Who knows but that hereafter some traveller like myself will sit down upon the banks of the Seine, the Thames, or the Zuyder Zee, where now, in the tumult of enjoyment, the heart and the eyes are too slow to take in the multitude of sensations? Who knows but he will sit down solitary amid silent ruins, and weep a people inurned and their greatness changed into an empty name?—Volney: Ruins, chap. ii.

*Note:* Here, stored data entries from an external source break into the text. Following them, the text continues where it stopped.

(** Moving a key to the end, seen from the last [n] keys. *)
Lemma last_n_move n k (l : list string) : 1 <= n -> NoDup l ->
  last_n n (filter (fun k' => k' <> k) l ++ [k]) =
  last_n n (filter (fun k' => k' <> k) (last_n n l) ++ [k]).
Proof.
  intros Hn Hnd. unfold last_n at 3. set (d := (length l - Z.to_nat n)%nat).
  destruct (decide (d = 0%nat)) as [->|Hd]; [by rewrite drop_0|].
  rewrite <- (take_drop d l) at 1. rewrite filter_app, <- app_assoc.
  assert (length (drop d l) = Z.to_nat n) as Hlen by (rewrite length_drop; unfold d in *; lia).
  unfold last_n. set (f := filter (fun k' => k' <> k) (take d l)). set (g := filter (fun k' => k' <> k) (drop d l)).
  assert (Z.to_nat n <= length g + 1)%nat as Hg.
  { rewrite <- Hlen. unfold g. destruct (decide (k ∈ drop d l)) as [Hin|Hin].
    - rewrite <- (filter_length_ne k (drop d l)); [lia| |done]. rewrite <- (take_drop d l) in Hnd. by apply NoDup_app in Hnd as (_ & _ & ?).
    - rewrite filter_all_ne by done. lia. }
  rewrite !length_app. cbn [length]. rewrite drop_app_ge by lia. f_equal. lia.
Qed.

Lemma elem_of_last_n {A} n (x : A) l : x ∈ last_n n l -> x ∈ l.
Proof. unfold last_n. intros H. rewrite <- (take_drop (length l - Z.to_nat n) l). apply elem_of_app. by right. Qed.

Lemma last_n_all {A} n (l : list A) : Z.of_nat (length l) <= n -> last_n n l = l.
Proof. intros H. unfold last_n. replace (length l - Z.to_nat n)%nat with 0%nat by lia. apply drop_0. Qed.

Lemma last_n_cons {A} n x (l : list A) : 0 <= n -> n < Z.of_nat (length (x :: l)) -> last_n n (x :: l) = last_n n l.
Proof.
  intros H0 H. unfold last_n. cbn [length] in *. replace (S (length l) - Z.to_nat n)%nat with (S (length l - Z.to_nat n)) by lia. done.
Qed.

Lemma evict_streams_spec cap lru : 0 <= cap -> NoDup lru -> forall streams, dom streams = list_to_set lru ->
  let '(lru', streams') := evict_streams cap lru streams in
  lru' = last_n cap lru /\ (forall key, streams' !! key = if decide (key ∈ last_n cap lru) then streams !! key else None).
Proof.
  intros Hcap. induction lru as [|victim lru IH]; intros Hnd streams Hdom.
  - assert (streams = ∅) as -> by (apply dom_empty_inv_L; by rewrite Hdom). cbn [evict_streams]. rewrite map_size_empty.
    destruct (_ <? _); (split; [by rewrite last_n_all by (cbn; lia)|]); intros key; rewrite lookup_empty; by destruct (decide _).
  - assert (size streams = length (victim :: lru)) as Hsize.
    { rewrite <- size_dom, Hdom. by apply size_list_to_set. }
    cbn [evict_streams]. rewrite Hsize. destruct (Z.ltb_spec cap (Z.of_nat (length (victim :: lru)))) as [Hlt|Hge].
    + apply NoDup_cons in Hnd as [Hv Hnd]. specialize (IH Hnd (delete victim streams)).
      rewrite dom_delete_L, Hdom in IH. cbn [list_to_set] in IH.
      specialize (IH ltac:(set_solver)). destruct (evict_streams cap lru _) as [lru' streams']. destruct IH as [-> Hs].
      rewrite last_n_cons by done. split; [done|]. intros key. rewrite Hs. destruct (decide (key ∈ last_n cap lru)) as [Hin|]; [|done].
      rewrite lookup_delete_ne; [done|]. intros <-. apply Hv. by apply elem_of_last_n in Hin.
    + rewrite last_n_all by lia. split; [done|]. intros key. destruct (decide (key ∈ victim :: lru)) as [|Hn]; [done|].
      apply not_elem_of_dom. rewrite Hdom. by rewrite elem_of_list_to_set.
Qed.

(** ** What the store guarantees *)

(** What was appended: the run, the stage and the entry. *)
Definition history : Type := list (string * string * Entry).

Definition keys_of (h : history) : list string := (fun '(run, stage, _) => streamKey run stage) <$> h.
Definition appended (h : history) (key : string) : list Entry :=
  omap (fun '(run, stage, e) => if streamKey run stage =s key then Some e else None) h.
Definition after (m : Memory) (h : history) : Memory := foldl (fun m '(run, stage, e) => Append m run stage e) m h.

Record log_inv (bytes n : Z) (h : history) (m : Memory) : Prop := {
  li_bytes : m_maxBytesPerStage m = bytes;
  li_n : m_maxStreams m = n;
  li_lru : m_lru m = last_n n (recency (keys_of h));
  li_dom : dom (m_streams m) = list_to_set (m_lru m);
  li_streams key s : m_streams m !! key = Some s -> stream_ok bytes s /\ exists dropped, appended h key = dropped ++ s_entries s
}.

Lemma appended_snoc h run stage e key :
  appended (h ++ [(run, stage, e)]) key = appended h key ++ (if streamKey run stage =s key then [e] else []).
Proof. unfold appended. rewrite omap_app. cbn. by destruct (_ =s _). Qed.

Lemma last_n_NoDup {A} n (l : list A) : NoDup l -> NoDup (last_n n l).
Proof. intros H. unfold last_n. rewrite <- (take_drop (length l - Z.to_nat n) l) in H. by apply NoDup_app in H as (_ & _ & ?). Qed.

Lemma Append_inv bytes n h m run stage e : 1 <= n -> log_inv bytes n h m -> log_inv bytes n (h ++ [(run, stage, e)]) (Append m run stage e).
Proof.
  intros Hn [Hb Hmax Hlru Hdom Hs]. unfold Append. cbv zeta. set (key := streamKey run stage).
  assert (NoDup (m_lru m)) as Hnd by (rewrite Hlru; apply last_n_NoDup, recency_NoDup).
  set (lru1 := filter (fun k => k <> key) (m_lru m) ++ [key]).
  set (s0 := default (mkStream [] 0) (m_streams m !! key)).
  assert (match m_streams m !! key with None => (mkStream [] 0, m_lru m ++ [key])
    | Some s => (s, lru1) end = (s0, lru1)) as ->.
  { unfold s0. destruct (m_streams m !! key) as [s|] eqn:Hk; [done|]. unfold lru1. rewrite filter_all_ne; [done|].
    intros Hin. apply not_elem_of_dom in Hk. apply Hk. rewrite Hdom. by apply elem_of_list_to_set. }
  rewrite Hb, Hmax. set (s1 := drop_oldest _ _ _).
  assert (stream_ok bytes s1 /\ exists dropped, appended (h ++ [(run, stage, e)]) key = dropped ++ s_entries s1) as [Hok Hsuf].
  { assert (s_bytes s0 = line_bytes (s_entries s0) /\ exists dropped, appended h key = dropped ++ s_entries s0) as [Hb0 [d0 Hd0]].
    { unfold s0. destruct (m_streams m !! key) as [s|] eqn:Hk; cbn.
      - destruct (Hs key s Hk) as [[_ Hsb _] Hd]. done.
      - split; [done|]. exists (appended h key). by rewrite app_nil_r. }
    destruct (drop_oldest_spec bytes (s_entries s0 ++ [e]) ltac:(by destruct (s_entries s0)) (s_bytes s0 + str_len (en_Line e)))
      as [Hok [d Hd]]; [rewrite line_bytes_app; cbn; lia|].
    split; [exact Hok|]. exists (d0 ++ d). rewrite appended_snoc. unfold key. rewrite String.eqb_refl. fold key.
    by rewrite Hd0, <- !app_assoc, Hd. }
  pose proof (evict_streams_spec n lru1 ltac:(lia)) as Hev.
  assert (NoDup lru1) as Hnd1.
  { unfold lru1. apply NoDup_app. split_and!; [by apply NoDup_filter| |apply NoDup_singleton].
    intros x [Hx _]%list_elem_of_filter ?%list_elem_of_singleton. done. }
  specialize (Hev Hnd1 (<[key:=s1]> (m_streams m))). rewrite dom_insert_L, Hdom in Hev.
  specialize (Hev ltac:(unfold lru1; apply set_eq; intros x; rewrite elem_of_union, elem_of_singleton, !elem_of_list_to_set,
    elem_of_app, list_elem_of_filter, list_elem_of_singleton; destruct (decide (x = key)); tauto)).
  destruct (evict_streams n lru1 _) as [lru' streams']. destruct Hev as [-> Hst].
  assert (forall key', streams' !! key' = if decide (key' ∈ last_n n lru1) then <[key:=s1]> (m_streams m) !! key' else None) as Hst' by done.
  split; cbn [m_maxBytesPerStage m_maxStreams m_lru m_streams]; [done|done| | |].
  - unfold keys_of. rewrite fmap_app. cbn [fmap list_fmap]. rewrite recency_app. fold (keys_of h) key.
    unfold lru1. rewrite Hlru. symmetry. apply last_n_move; [done|apply recency_NoDup].
  - apply set_eq. intros key'. rewrite elem_of_dom, Hst', elem_of_list_to_set. destruct (decide (key' ∈ last_n n lru1)) as [Hin|Hin];
      [|split; [by intros [? ?]|done]]. split; [done|]. intros _. rewrite <- elem_of_dom, dom_insert_L, Hdom, elem_of_union.
    rewrite elem_of_list_to_set, elem_of_singleton. apply elem_of_last_n in Hin.
    unfold lru1 in Hin. rewrite elem_of_app, list_elem_of_filter, list_elem_of_singleton in Hin. tauto.
  - intros key' s. rewrite Hst'. destruct (decide _); [|done]. intros [[<- <-]|[Hne Hl]]%lookup_insert_Some; [by split|].
    destruct (Hs key' s Hl) as [Hok' [d Hd]]. split; [done|]. exists d. rewrite appended_snoc. fold key.
    by rewrite (proj2 (String.eqb_neq key key') Hne), app_nil_r.
Qed.

Lemma after_inv bytes n h : log_inv (Z.max 1 bytes) (Z.max 1 n) h (after (NewMemory bytes n) h).
Proof.
  induction h as [|[[run stage] e] h IH] using rev_ind.
  - split; cbn; [destruct (Z.ltb_spec bytes 1); lia|destruct (Z.ltb_spec n 1); lia|done|done|].
    intros key s. by rewrite lookup_empty.
  - unfold after. rewrite foldl_app. cbn [foldl]. apply Append_inv; [lia|exact IH].
Qed.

At last some curious traveller from Lima will visit England, and give a description of the ruins of St. Paul's, like the editions of Baalbec and Palmyra.—Horace Walpole: Letter to Mason, Nov. 24, 1774.
Where now is Britain?
. . . . .
Even as the savage sits upon the stone
That marks where stood her capitols, and hears
The bittern booming in the weeds, he shrinks
From the dismaying solitude.
Henry Kirke White: Time.
In the firm expectation that when London shall be a habitation of bitterns, when St. Paul and Westminster Abbey shall stand shapeless and nameless ruins in the midst of an unpeopled marsh, when the piers of Waterloo Bridge shall become the nuclei of islets of reeds and osiers, and cast the jagged shadows of their broken arches on the solitary stream, some Transatlantic commentator will be weighing in the scales of some new and now unimagined system of criticism the respective merits of the Bells and the Fudges and their historians.—Shelley: Dedication to Peter Bell.